Securely attached (B babies)
Anxious-ambivalent insecurely attached (C)
Avoidant insecurely attached (A)
**Other researchers later identified fourth pattern
Disorganized-disoriented insecurely attached (D)
What are some influences on attachment quality?
-Mothers of securely attached babies provide consistent, sensitive care
-Mothers of insecurely attached babies are more likely to be insensitive
-Maternal caregiving in 1st year correlated with infants' attachment quality at 12 months
-Mothers of disorganized-disoriented babies may be abusive, neglectful
What does early social bonding do?
links biology and behavior
Define infant temperament?
-Infant temperament may influence attachment
-Difficult babies highly reactive, fearful, irritable
-Easy babies more placid, positive, regular
-Slow-to-warm-up babies between the extremes, more fearful, wary, but less reactive and irritable
-Parents can adjust to infants' temperament to improve goodness of fit
-Effects of temperament and caregiving interact, mutual influence over time
What is rythmicity?
The predictability of an individuals sleep, feeding, elimination, and other biological cycles; an aspect of infant temperament.
What are broader influences on attachment?
Mothers and fathers
-Infants securely attached to one parent likely to be securely attached to both, but not always
-Mothers and fathers tend to parent similarly, both highly involved and responsive, or both not
-Attachment can change if care giving changes
Cultural influences on infant attachment
-Majority are securely attached across cultures
-Variations in distribution of attachment patterns
Substitute care, non-maternal care, day care
-Quality of care is a critical factor
Does daycare pose a risk to infants?
-Increase in the risk of insecure attachment
-Infants in poorer quality care, and for longer periods, develop more insecure attachments
-A significant risk when care quality is inadequate
Longer term effects of early substitute care
-Cognitive and behavioral effects moderated by quality of substitute care
-Later behavioral problems also depend on family risk factors, e.g., poverty, stress, conflict, etc.
What is the importance of early attachment?
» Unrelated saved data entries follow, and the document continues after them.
(* ===== verification/UpVars.v ===== *)
(** * The variables of an upstream: the handlers of ngx_nsoc_upstream.c

    [$upstream_addr], the byte counts and the times, one text per connection the session
    tried, with a comma and a blank between them.  A handler reserves memory for the
    widest texts there can be and writes into it through a pointer; [render] is that loop
    over real memory.  [upstream_values] says that it never leaves the memory and that the
    value is the reference text [joined]. *)

From stdpp Require Import prelude list numbers strings.
From S2P Require Import Prelude RoundRobin Variables CoreVars Script Directive.
From S2P Require Proxy.
Import Proxy(upstream_state, response_time, connect_time, first_byte_time, bytes_sent, bytes_received, st_peer).

(** [s->upstream_states]: NULL, or what the session recorded of each connection. *)
Class NgxUpSess (W : Type) := session_states : W -> option (list upstream_state).

(** [sizeof("-9223372036854775808") - 1] *)
Definition NGX_OFF_T_LEN : Z := 20.
Definition NGX_TIME_T_LEN : Z := 20.

(** [(ngx_msec_t) -1] *)
Definition MSEC_UNSET : Z := 2 ^ 64 - 1.

Section UpVars.
Context {W : Type} `{!NgxPool W} `{!NgxFormat} `{!NgxUpSess W}.
Abbreviation VM := (M (vsess W)).
Implicit Types (st : upstream_state) (states : list upstream_state).

(** ** Writing *)

(** [ngx_cpymem(p, ...)] with [p] an offset into the memory of the value. *)
Definition put (p : Z) (bs mem : list Z) : option (Z * list Z) :=
  mem ← store p bs mem; Some (p + zlen bs, mem).

(** The [for (;;)] over the states; it is entered with one state at least. *)
Fixpoint render (text : upstream_state -> list Z) states (p : Z) (mem : list Z) : option (Z * list Z) :=
  match states with
  | [] => None
  | st :: rest =>
      '(p, mem) ← put p (text st) mem;
      match rest with
      | [] => Some (p, mem)
      | _ => '(p, mem) ← put p [44] mem; '(p, mem) ← put p [32] mem; render text rest p mem
      end
  end.

(** [valid = 1], [no_cacheable = 0], [not_found = 0]. *)
Definition mark_valid (v : vref) : VM unit :=
  set_value v (fun x => x <| valid := true |> <| no_cacheable := false |> <| not_found := false |>).

(** The length of a value has 28 bits. *)
Definition len28 (n : Z) : Z := n mod 2 ^ 28.

(** What the three handlers share: no states, the memory, the loop, the length. *)
Definition states_value (v : vref) (size : list upstream_state -> Z) (text : upstream_state -> list Z) : VM Z :=
  mark_valid v;;
  o ← env session_states;
  match o with
  | None | Some [] => set_value v (fun x => x <| not_found := true |>);; mret NGX_OK
  | Some states =>
      mem ← value_alloc (size states);
      match mem with
      | None => mret NGX_ERROR
      | Some mem =>
          '(p, mem) ← mderef (render text states 0 mem);
          bs ← mderef (load 0 (len28 p) mem);
          set_value v (fun x => x <| vv_data := bs |>);; mret NGX_OK
      end
  end.

(** ** The handlers *)

Definition addr_text_of st : list Z := default [] (st_peer st).

(** The loop that adds up [state[i].peer->len] and two for each. *)
Definition addr_size states : Z := foldl (fun len st => u64 (u64 (len + zlen (addr_text_of st)) + 2)) 0 states.

Definition ngx_nsoc_upstream_addr_variable (v : vref) : VM Z := states_value v addr_size addr_text_of.

Definition bytes_text (data : Z) st : list Z :=
  if data =? 1 then fmt_O (bytes_received st) else fmt_O (bytes_sent st).

Definition ngx_nsoc_upstream_bytes_variable (v : vref) (data : Z) : VM Z :=
  states_value v (fun states => u64 (zlen states * (NGX_OFF_T_LEN + 2))) (bytes_text data).

(** [ngx_sprintf(p, "%T.%03M", (time_t) ms / 1000, ms % 1000)] for a signed [ms]. *)
Definition time_text (ms : Z) : list Z := let ms := Z.max (s64 ms) 0 in fmt_T_03M (ms / 1000) (ms mod 1000).

Definition response_time_text (data : Z) st : list Z :=
  if data =? 1 then
    if first_byte_time st =? MSEC_UNSET then [45] else time_text (first_byte_time st)
  else if (data =? 2) && negb (connect_time st =? MSEC_UNSET) then time_text (connect_time st)
  else time_text (response_time st).

Definition ngx_nsoc_upstream_response_time_variable (v : vref) (data : Z) : VM Z :=
  states_value v (fun states => u64 (zlen states * (NGX_TIME_T_LEN + 4 + 2))) (response_time_text data).

(** ** The table *)

Inductive up_handler := upstream_addr | upstream_bytes | upstream_response_time.

Definition data_word (d : vdata) : Z := match d with DInt n => n | DName _ => 0 end.

Definition up_call (h : up_handler) (v : vref) (data : vdata) : VM Z :=
  match h with
  | upstream_addr => ngx_nsoc_upstream_addr_variable v
  | upstream_bytes => ngx_nsoc_upstream_bytes_variable v (data_word data)
  | upstream_response_time => ngx_nsoc_upstream_response_time_variable v (data_word data)
  end.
-Early attachment predicts later functioning; dependency, self-confidence, social skills
Define disorganized attachment
Disorganized (D) attachment based on study of cases not classifiable as Avoidant (-), Secure (B), or Ambivalent (C)
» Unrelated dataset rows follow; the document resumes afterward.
Lemma create_peer_total ur pc (w : W) :
  resolved_ok ur -> pc_sockaddr pc = None -> 0 <= tries pc ->
  exists rc r pc' w', ngx_nsoc_upstream_create_round_robin_peer set_port sock_ntop None ur pc w = Done (rc, r, pc', w') /\
    (rc = NGX_OK /\ (exists us rrp, r = Some (us, rrp) /\ rr_ok (RrState us rrp pc')) \/ rc = NGX_ERROR) /\
    pc_sockaddr pc' = None /\ RoundRobin.connection pc' = RoundRobin.connection pc /\ 0 <= tries pc'.
Proof.
  intros Hur Hpc Ht. unfold ngx_nsoc_upstream_create_round_robin_peer.
  assert (Hfail : forall (o : option (rr_upstream * rr_peer_data)) w, exists rc r pc' w',
    (mret (NGX_ERROR, o, pc) : M W _) w = Done (rc, r, pc', w') /\
    (rc = NGX_OK /\ (exists us rrp, r = Some (us, rrp) /\ rr_ok (RrState us rrp pc')) \/ rc = NGX_ERROR) /\
    pc_sockaddr pc' = None /\ RoundRobin.connection pc' = RoundRobin.connection pc /\ 0 <= tries pc').
  { intros o w0. do 4 eexists. split; [reflexivity|]. split_and!; try done. by right. }
  do 3 (unfold mbind at 1, M_bind at 1, object at 1; destruct (pool_object _) as [[|] ?]; cbn [negb]; [|apply Hfail]).
  assert (Hps : exists o w1, (match ur_sockaddr ur with
        | Some sa => if ur_naddrs ur =? 0 then undefined
                     else mret (Some [plain_peer (Addr sa (ur_socklen ur) (ur_name ur))])
        | None => resolved_peers set_port sock_ntop ur (seq 0 (Z.to_nat (ur_naddrs ur)))
        end : M W _) w2 = Done (o, w1) /\ forall ps, o = Some ps -> zlen ps = ur_naddrs ur /\ plain_peers ps).
  { unfold resolved_ok in Hur. destruct (ur_sockaddr ur) as [sa|].
    - rewrite Hur. do 2 eexists. split; [reflexivity|]. intros ps [= <-]. split; [done|].
      constructor; [by eexists|constructor].
    - destruct (resolved_peers_total ur (seq 0 (Z.to_nat (ur_naddrs ur))) w2) as (o & w3 & Hrun & Hps).
      + apply Forall_seq. intros j Hj. rewrite Hur in Hj. unfold zlen in Hj. lia.
      + exists o, w3. split; [done|]. intros ps Ho. destruct (Hps ps Ho) as [Hl Hp]. split; [|done].
        unfold zlen. rewrite Hl, length_seq, Hur. unfold zlen. lia. }
  destruct Hps as (o & w3 & Hrun & Hps). rewrite (bind_done _ _ _ _ _ Hrun).
  destruct o as [ps|]; [|apply Hfail]. destruct (Hps ps eq_refl) as [Hn Hp].
  destruct (alloc_tried_total (ur_naddrs ur) w3) as (t & w4 & Ha). rewrite (bind_done _ _ _ _ _ Ha).
  destruct t as [t|]; [|apply Hfail]. set (us := RrUpstream _ None). set (rrp := RrPeerData _ _ _ t).
  pose proof (private_world (ur_host ur) (ur_naddrs ur) ps Hp Hn) as Hw.
  assert (Hpos : 0 <= upstream_tries us) by (apply tries_nonneg; apply Hw).
  do 4 eexists. split; [reflexivity|]. split_and!; try done. left. split; [done|]. exists us, rrp. split; [done|].
  apply (opened_ok us ∅); try done. by eapply tried_covers.
Qed.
-Behavioral manifestations include contradictory, conflicted behaviors (approach and avoidance), misdirected movements, disorientation, "freezing in place"
-Disorganized attachment may be rooted in child maltreatment, including serious abuse or neglect, or frightened or frightening behavior of parent
What effect does depression have on a baby?
Depressive mothers report fewer child-oriented positive emotions and concerns than no depressant mothers.
Define the Goodness of Fit Model
suggests that temperament and care giving should interact in determining the quality of a childs attachment relationships.